Health Highlights: Aug. 1, 2019
Here are some of the latest health and medical news developments, compiled by the editors of HealthDay:
No-Tobacco Policy for New City Workers in Dayton
A strict no-tobacco policy for new city workers has been implemented by Dayton, Ohio.
Those hired after July 15 are prohibited from using nicotine or tobacco. Job candidates will be tested and those with positive results will have to undergo treatment to stop their tobacco/nicotine use. If they again test positive at the end of their probationary period, they'll be fired, CNN reported.
There will be no random testing for nicotine or tobacco. Workers hired after July 15 will be tested only for "reasonable suspicion."

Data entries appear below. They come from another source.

Fixpoint monitor_scan (probe : conn -> getinfo_result) (l : list conn)
    (live : list conn) (poll : option conn) (remlist : list conn)
    : outcome * list conn * option conn * list conn :=
  match l with
  | [] => (Normal, live, poll, remlist)
  | c :: rest =>
      match probe c with
      | GetinfoCaught => monitor_scan probe rest live poll remlist
      | GetinfoRaises => (Raised OtherError, live, poll, remlist)
      | GetinfoAnswers =>
          let poll' :=
            match poll with
            | Some p => if poll_priority p <? poll_priority c then Some c else Some p
            | None => Some c
            end in
          monitor_scan probe rest (live ++ [c]) poll' (remlist ++ [c])
      end
  end.

Definition monitor_nodes_pass (probe : conn -> getinfo_result) (s : netmon)
    : outcome * netmon :=
  match monitor_scan probe (down_connections s) (live_connections s)
          (poll_connection s) [] with
  | (Normal, live, poll, remlist) =>
      (Normal, set_pool live
                 (fold_left (fun d c => remove_first c d) remlist (down_connections s))
                 poll s)
  | (Raised e, live, poll, _) => (Raised e, set_pool live (down_connections s) poll s)
  end.

(** ** Field updates *)

Definition set_last_gbt (g : option gbt) (s : netmon) :=
  mk_netmon (live_connections s) (down_connections s) (poll_connection s) g
    (job_counter s) (jobs s) (latest_job s) (merged_work s) (clients s)
    (current_height s) (current_difficulty s).

Definition set_job_table (ctr : Z) (js : gmap string job) (latest : option string)
    (s : netmon) :=
  mk_netmon (live_connections s) (down_connections s) (poll_connection s)
    (last_gbt s) ctr js latest (merged_work s) (clients s)
    (current_height s) (current_difficulty s).

Definition set_clients (cls : list (Z * client)) (s : netmon) :=
  mk_netmon (live_connections s) (down_connections s) (poll_connection s)
    (last_gbt s) (job_counter s) (jobs s) (latest_job s) (merged_work s) cls
    (current_height s) (current_difficulty s).

Definition set_difficulty (d : option string) (s : netmon) :=
  mk_netmon (live_connections s) (down_connections s) (poll_connection s)
    (last_gbt s) (job_counter s) (jobs s) (latest_job s) (merged_work s)
    (clients s) (current_height s) d.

An employee who tests positive for nicotine or tobacco must have treatment to help them quit, or they could be reprimanded or fired. A second positive test would lead to immediate dismissal, CNN reported.
The policy defines tobacco and nicotine use as "inhaling, exhaling, burning, vaping, any lighted cigar, cigarette, and e-cigarette or pipe, chewing or any other type of tobacco use."

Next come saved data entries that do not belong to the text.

Lemma confirm_all_or_nothing_witness :
  fst (Confirm.POST Example.calm
         (Some (Example.confirm_request "show-1" ["a1"; "a4"] 600)) Example.hall)
  = json_status (BError "1 av setene er allerede solgt") 400 /\
  snd (Confirm.POST Example.calm
         (Some (Example.confirm_request "show-1" ["a1"; "a4"] 600)) Example.hall)
  = mkWorld Example.hall [].
Proof.
  destruct (proj1
              (confirm_all_or_nothing Example.calm
                 (Some (Example.confirm_request "show-1" ["a1"; "a4"] 600)) Example.hall
                 _ _ (surjective_pairing _))
              calm_is_quiet hall_is_keyed
              (Example.confirm_request "show-1" ["a1"; "a4"] 600) ["a1"; "a4"]
              eq_refl eq_refl
              (or_introl (ex_intro _ Example.a4
                  (conj (or_intror (or_intror (or_intror (or_introl eq_refl))))
                        (conj (or_intror (or_introl eq_refl)) (or_introl eq_refl))))))
    as (_ & Hworld & Hmsg).
  split; [| exact Hworld].
  apply Hmsg. repeat split; reflexivity.
Defined.


Lemma duplicate_seat_ids_rejected_witness :
  fst (Reserve.POST Example.calm (Some (Example.reserve_request ["a1"; "a1"])) Example.hall)
  = Reserve.seats_not_found /\
  fst (Confirm.POST Example.calm
         (Some (Example.confirm_request "show-1" ["a1"; "a1"] 600)) Example.hall)
  = Confirm.seats_not_found.
Proof.
  assert (Hdup : ~ NoDup ["a1"; "a1"]).
  { intros H. inversion H as [| ? ? Hnotin _]. apply Hnotin. left. reflexivity. }
  destruct (duplicate_seat_ids_rejected Example.calm Example.hall ["a1"; "a1"]
              calm_is_quiet hall_is_keyed Hdup) as [Hres Hconf].
  split.
  - apply (Hres (Example.reserve_request ["a1"; "a1"]) eq_refl); reflexivity.
  - apply (Hconf (Example.confirm_request "show-1" ["a1"; "a1"] 600) eq_refl);
      reflexivity.
Defined.

(** C5.  The cleanup of an expired hold is caught when it fails, but the
    request then fails all the same: the seat keeps its status "reserved" in
    the store, the conditional update asks for "available" and changes no
    row, and the answer is the 409 of a lost race.  With the cleanup carried
    out, the same request on the same store reserves the seat. *)
Theorem cleanup_failure_fails_the_request :
  Reserve.classify (now_at_check Example.cleanup_fails) Example.a2 = Reserve.Expired /\
  fst (Reserve.POST Example.cleanup_fails (Some (Example.reserve_request ["a2"]))
                    Example.hall)
  = json_status (BError "1 av setene ble nettopp tatt av noen andre") 409 /\
  issued (snd (Reserve.POST Example.cleanup_fails
                 (Some (Example.reserve_request ["a2"])) Example.hall))
  = [SeatsWrite Cleanup (Reserve.by_ids ["a2"]) Reserve.available_patch None;
     SeatsWrite ReserveUpdate (Reserve.reserve_filter ["a2"] "show-1")
                (Reserve.reserve_patch 601000) (Some [])] /\
  fst (Reserve.POST Example.calm (Some (Example.reserve_request ["a2"])) Example.hall)
  = json (BReserved 601000 ["a2"]).
Proof. repeat split; reflexivity. Qed.

(** C7.  The confirm handler reads the requested seats by id alone, without
    the show of the request: a seat of show-2 is booked, and sold, under a
    booking of show-1. *)
Theorem confirm_books_seat_of_another_show :
  show_id Example.b1 = "show-2" /\
  fst (Confirm.POST Example.calm
         (Some (Example.confirm_request "show-1" ["b1"] 450)) Example.hall)
  = json (BBooked "booking-1" "TM-260110-AB12" true None) /\
  (exists b,
      In b (bookings (db (snd (Confirm.POST Example.calm
                                 (Some (Example.confirm_request "show-1" ["b1"] 450))
                                 Example.hall)))) /\
      booking_show_id b = "show-1" /\ seat_ids b = ["b1"] /\
      booking_status b = "confirmed") /\
  In (mkSeat "b1" "show-2" "Balkong" "B" 1 450 (Some "sold") None)
     (seats (db (snd (Confirm.POST Example.calm
                        (Some (Example.confirm_request "show-1" ["b1"] 450))
                        Example.hall)))).
Proof.
  split; [reflexivity |]. split; [reflexivity |]. split.
  - eexists. split; [vm_compute; left; reflexivity |]. repeat split; reflexivity.
  - vm_compute. do 6 right. left. reflexivity.
Qed.

(* ===================================================================== *)
(** ** Further properties of the handlers                                 *)
(* ===================================================================== *)

(** *** More on the seats table *)

Lemma write_seats_identity (f : SeatFilter) (p : SeatPatch) (t : list Seat) :
  map seat_identity (write_seats f p t) = map seat_identity t.
Proof.
  unfold write_seats. rewrite map_map. apply map_ext.
  intros s. now destruct (matches f s).
Qed.

(** An answer as long as the list of keys has a row for each key. *)
Lemma full_answer_covers (f : SeatFilter) (t : list Seat) :
  NoDup (map id t) ->
  length (filter (matches f) t) = length (f_ids f) ->
  forall i, In i (f_ids f) ->
            exists s, In s t /\ id s = i /\ matches f s = true.
Proof.
  intros Hk Hlen i Hi.
  assert (Hincl : incl (map id (filter (matches f) t)) (f_ids f)).
  { intros x Hx. apply in_map_iff in Hx as (s & <- & Hs).
    apply filter_In in Hs as [_ Hs]. now apply matches_id. }
  assert (Hnd : NoDup (map id (filter (matches f) t))) by now apply NoDup_map_filter.
  assert (Hrev : incl (f_ids f) (map id (filter (matches f) t))).
  { apply NoDup_length_incl; [assumption | rewrite length_map; lia | assumption]. }
  apply Hrev in Hi. apply in_map_iff in Hi as (s & E & Hs).
  apply filter_In in Hs as [Hs Hm]. eauto.
Qed.

(** A key with no matching row makes the answer shorter than the list. *)
Lemma unmatched_key_short_answer (f : SeatFilter) (t : list Seat) (i : string) :
  NoDup (map id t) -> In i (f_ids f) ->
  (forall s, In s t -> id s = i -> matches f s = false) ->
  (length (filter (matches f) t) < length (f_ids f))%nat.
Proof.
  intros Hk Hi Hnone.
  set (l := map id (filter (matches f) t)).
  assert (Hnd : NoDup (i :: l)).
  { constructor; [| now apply NoDup_map_filter].
    intros H. unfold l in H. apply in_map_iff in H as (s & E & Hs).
    apply filter_In in Hs as [Hs Hm]. rewrite (Hnone s Hs E) in Hm. discriminate. }
  assert (Hincl : incl (i :: l) (f_ids f)).
  { intros x [<- | Hx]; [assumption |].
    unfold l in Hx. apply in_map_iff in Hx as (s & <- & Hs).
    apply filter_In in Hs as [_ Hs]. now apply matches_id in Hs. }
  pose proof (NoDup_incl_length Hnd Hincl) as H. simpl in H.
  unfold l in H. rewrite length_map in H. lia.
Qed.

Lemma cleaned_seats_carried_out (env : Env) (ids : list string) (w : World) :
  quiet env -> fault env Cleanup = NoFault ->
  seats (db (cleaned env ids w))
  = write_seats (Reserve.by_ids ids) Reserve.available_patch (seats (db w)).
Proof.
  intros Hq Hf. unfold cleaned, Reserve.cleanup_expired.
  destruct (0 <? len ids)%Z eqn:E.
  - unfold try_ignore, bind, update_seats, ret. rewrite serve_quiet by assumption.
    now rewrite Hf.
  - apply len_pos_false in E. subst ids. simpl.
    unfold write_seats. symmetry. rewrite <- (map_id (seats (db w))) at 2.
    apply map_ext. intros s. reflexivity.
Qed.

Lemma cleaned_other_tables (env : Env) (ids : list string) (w : World) :
  quiet env ->
  shows (db (cleaned env ids w)) = shows (db w) /\
  bookings (db (cleaned env ids w)) = bookings (db w) /\
  discount_codes (db (cleaned env ids w)) = discount_codes (db w).
Proof.
  intros Hq. unfold cleaned, Reserve.cleanup_expired.
  destruct (0 <? len ids)%Z; [| now auto].
  unfold try_ignore, bind, update_seats, ret. rewrite serve_quiet by assumption.
  destruct (fault env Cleanup); simpl; auto.
Qed.

Lemma filter_none {A : Type} (p : A -> bool) (l : list A) :
  (forall x, In x l -> p x = false) -> filter p l = [].
Proof.
  induction l as [| a l IH]; simpl; intros H; [reflexivity |].
  rewrite (H a (or_introl eq_refl)). apply IH. intros x Hx. apply H. now right.
Qed.

Lemma matches_reserve_available (ids : list string) (sh : string) (s : Seat) :
  status s = Some "available" ->
  matches (Reserve.reserve_filter ids sh) s = matches (Reserve.check_filter ids sh) s.
Proof.
  intros E. unfold matches. simpl. rewrite E. simpl. now rewrite !andb_true_r.
Qed.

First Ebola Transmission in Congo City of Goma
The first transmission of the Ebola virus in Congo's major city of Goma was announced Thursday by the country's health ministry.
It said the disease has been confirmed in the 1-year-old daughter of a man who died of Ebola on Wednesday. The man had symptoms for several days while at home with his large family, CBS News reported.
Goma has more than 2 million people and is located on the border with Rwanda. Health officials are trying to identify and vaccinate people who had contact with the man, as well as contacts of those contacts.
The death of the man in Goma "in such a dense population center underscores the very real risk of further disease transmission, perhaps beyond the country's borders, and the very urgent need" for more global support, United Nations agencies said in a joint statement, CBS News reported.
Rwanda has closed its border with Congo due to the Ebola outbreak that's entering its second year.
The outbreak has killed more than 1,800 people and is the second-deadliest Ebola outbreak in history. Children have accounted for nearly one-third of the deaths, CBS News reported.
Last month, the outbreak was declared a global emergency by the World Health Organization.
Trial Tests CRISPR Gene-Editing to Treat Sickle Cell Disease
A U.S. clinical trial of CRISPR gene-editing to treat people with sickle cell disease is underway.
It seeks to recruit up to 45 adults with severe sickle cell disease, a group of inherited blood disorders, CNN reported.
Sickle cell disease can cause pain, anemia, blindness, organ damage and shorten a person's life.
The trial will use CRISPR in an attempt to boost production of a different kind of hemoglobin (fetal hemoglobin) that makes it harder for cells to sickle and stick together, CNN reported.
Sickle cell disease affects about 100,000 Americans, most of African ancestry or identifying as black.